Inflammation is an immunological double-edged sword. On one hand, the physiological changes that allow the body to mount an acute response to foreign substances, that if left unchecked could do great harm, have undoubtedly shaped the evolution of our species. Conversely, however, chronic inflammation, which results when old age, stress, or environmental toxins keep the body’s immune system in overdrive, can contribute to a variety of devastating diseases, from Alzheimer’s and Parkinson’s to diabetes and cancer.

Thankfully now, investigators at the University of California (UC), Berkeley, have identified a molecular “switch” that controls the immune machinery responsible for chronic inflammation in the body. Findings from the new study—published recently in Cell Metabolism through an article titled “An Acetylation Switch of the NLRP3 Inflammasome Regulates Aging-Associated Chronic Inflammation and Insulin Resistance”—could lead to new ways to halt or even reverse many of these age-related conditions.

In the current study, the researchers showed that a bulky collection of immune proteins called the NLRP3 inflammasome—responsible for sensing potential threats to the body and launching an inflammation response—can be essentially switched off by removing a small bit of molecular matter in a process called deacetylation.

“My lab is very interested in understanding the reversibility of aging,” said senior study investigator Danica Chen, PhD, associate professor of metabolic biology, nutritional sciences, and toxicology at UC Berkeley. “In the past, we showed that aged stem cells can be rejuvenated. Now, we are asking: to what extent can aging be reversed? And we are doing that by looking at physiological conditions, like inflammation and insulin resistance, that have been associated with aging-related degeneration and diseases.”

Interestingly, overactivation of the NLRP3 inflammasome has been linked to a variety of chronic conditions, including multiple sclerosis, cancer, diabetes, and dementia. Chen’s results suggest that drugs targeted toward deacetylating or switching off, this NLRP3 inflammasome might help prevent or treat these conditions and possibly age-related degeneration in general.

“This acetylation can serve as a switch,” Chen noted. “So, when it is acetylated, this inflammasome is on. When it is deacetylated, the inflammasome is off.”

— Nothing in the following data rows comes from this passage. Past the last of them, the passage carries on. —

(** ** Round trips, for any pair of export and import *)

(** An export and an import of keys of [n] bytes: the object has [n + d] bytes; a short buffer is answered with the exact size; reading back gives the key when
    [readable] and an error otherwise. *)
Definition der_pair (export_der import_der : option bytes -> nat -> option bytes -> option nat -> result) (d : nat) (readable : bool) (key : bytes) : Prop :=
  forall (der : bytes) (dl : nat) (out : bytes) (ol : nat),
  let n := (d + length key)%nat in
  ((dl < n)%nat -> export_der (Some key) (length key) (Some der) (Some dl) = (ERROR_BUFFER_TOO_SMALL, Some der, Some n)) /\
  ((n <= dl <= length der)%nat ->
     exists der', export_der (Some key) (length key) (Some der) (Some dl) = (SUCCESS, Some der', Some n) /\
       length der' = length der /\ drop n der' = drop n der /\
       import_der (Some der') n (Some out) (Some ol) =
         if readable then
           if (ol <? length key)%nat then (ERROR_BUFFER_TOO_SMALL, Some out, Some (length key)) else (SUCCESS, Some (blit out 0 key), Some (length key))
         else (ERROR_DECODE, Some out, Some ol)).

(** The same for text: [need] bytes with the terminator. *)
Definition pem_pair (export_text : option bytes -> nat -> option bytes -> option nat -> result) (import_text : option bytes -> option bytes -> option nat -> result)
    (need : nat) (readable : bool) (key : bytes) : Prop :=
  forall (buf : bytes) (pl : nat) (out : bytes) (ol : nat),
  export_text (Some key) (length key) None (Some pl) = (SUCCESS, None, Some need) /\
  ((pl < need)%nat -> export_text (Some key) (length key) (Some buf) (Some pl) = (ERROR_BUFFER_TOO_SMALL, Some buf, Some need)) /\
  ((need <= pl <= length buf)%nat ->
     exists pem, export_text (Some key) (length key) (Some buf) (Some pl) = (SUCCESS, Some pem, Some (need - 1)%nat) /\
       length pem = length buf /\ drop need pem = drop need buf /\
       import_text (Some pem) (Some out) (Some ol) =
         if readable then
           if (ol <? length key)%nat then (ERROR_BUFFER_TOO_SMALL, Some out, Some (length key)) else (SUCCESS, Some (blit out 0 key), Some (length key))
         else (ERROR_DECODE, Some out, Some ol)).
(* ===== verification/SlhdsaInterop.v ===== *)
(** * Import and export of SLH-DSA keys

    [qudo-slhdsa/src/slhdsa_interop.c] in the build of the module (without OpenSSL), with the parameter table of [qudo-slhdsa/src/slhdsa_config.c].  A parameter
    set is the value of its enumeration, as any integer can be passed.  In contrast to the other two algorithms the caller names the parameter set on
    export, a NULL buffer asks for the size, and the import compares the size of the key with the object identifier. *)

From stdpp Require Import base list numbers strings.
From Stdlib Require Import ZArith Lia ZifyNat.
From S2P Require Import Prelude KeyEncoding KeyInterop.

#[local] Open Scope Z_scope.

(** ** Parameter sets *)

Record slhdsa_param_info_t := { param_set : Z; name : string; nist_level : Z; pk_bytes : nat; sk_bytes : nat; sig_bytes : Z }.

Definition param_table : list slhdsa_param_info_t :=
  [ {| param_set := 1; name := "SLH-DSA-SHA2-128s"; nist_level := 1; pk_bytes := 32; sk_bytes := 64; sig_bytes := 7856 |};
    {| param_set := 2; name := "SLH-DSA-SHA2-128f"; nist_level := 1; pk_bytes := 32; sk_bytes := 64; sig_bytes := 17088 |};
    {| param_set := 3; name := "SLH-DSA-SHA2-192s"; nist_level := 3; pk_bytes := 48; sk_bytes := 96; sig_bytes := 16224 |};
    {| param_set := 4; name := "SLH-DSA-SHA2-192f"; nist_level := 3; pk_bytes := 48; sk_bytes := 96; sig_bytes := 35664 |};
    {| param_set := 5; name := "SLH-DSA-SHA2-256s"; nist_level := 5; pk_bytes := 64; sk_bytes := 128; sig_bytes := 29792 |};
    {| param_set := 6; name := "SLH-DSA-SHA2-256f"; nist_level := 5; pk_bytes := 64; sk_bytes := 128; sig_bytes := 49856 |};
    {| param_set := 7; name := "SLH-DSA-SHAKE-128s"; nist_level := 1; pk_bytes := 32; sk_bytes := 64; sig_bytes := 7856 |};
    {| param_set := 8; name := "SLH-DSA-SHAKE-128f"; nist_level := 1; pk_bytes := 32; sk_bytes := 64; sig_bytes := 17088 |};
    {| param_set := 9; name := "SLH-DSA-SHAKE-192s"; nist_level := 3; pk_bytes := 48; sk_bytes := 96; sig_bytes := 16224 |};
    {| param_set := 10; name := "SLH-DSA-SHAKE-192f"; nist_level := 3; pk_bytes := 48; sk_bytes := 96; sig_bytes := 35664 |};
    {| param_set := 11; name := "SLH-DSA-SHAKE-256s"; nist_level := 5; pk_bytes := 64; sk_bytes := 128; sig_bytes := 29792 |};
    {| param_set := 12; name := "SLH-DSA-SHAKE-256f"; nist_level := 5; pk_bytes := 64; sk_bytes := 128; sig_bytes := 49856 |} ].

By studying mouse macrophages, the team found that a protein called SIRT2 is responsible for deacetylating the NLRP3 inflammasome. Mice that were bred with a genetic mutation that prevented them from producing SIRT2 showed more signs of inflammation at the ripe old age of two than their normal counterparts. These mice also exhibited higher insulin resistance, a condition associated with type 2 diabetes and metabolic syndrome.

“We showed that NLRP3, a pattern recognition receptor, is modified by acetylation in macrophages and is deacetylated by SIRT2, an NAD+-dependent deacetylase and a metabolic sensor,” the authors wrote. “We have developed a cell-based system that models aging-associated inflammation, a defined co-culture system that simulates the effects of inflammatory milieu on insulin resistance in metabolic tissues during aging, and aging mouse models; and demonstrate that SIRT2 and NLRP3 deacetylation prevent, and can be targeted to reverse, aging-associated inflammation and insulin resistance.”

The team also studied older mice whose immune systems had been destroyed with radiation and then reconstituted with blood stem cells that produced either the deacetylated or the acetylated version of the NLRP3 inflammasome. Those who were given the deacetylated, or “off,” version of the inflammasome had improved insulin resistance after six weeks, indicating that switching off this immune machinery might reverse the course of metabolic disease.

“I think this finding has very important implications in treating major human chronic diseases,” Chen concluded. “It’s also a timely question to ask because, in the past year, many promising Alzheimer’s disease trials ended in failure. One possible explanation is that treatment starts too late, and it has gone to the point of no return. So, I think it’s more urgent than ever to understand the reversibility of aging-related conditions and use that knowledge to aid drug development for aging-related diseases.”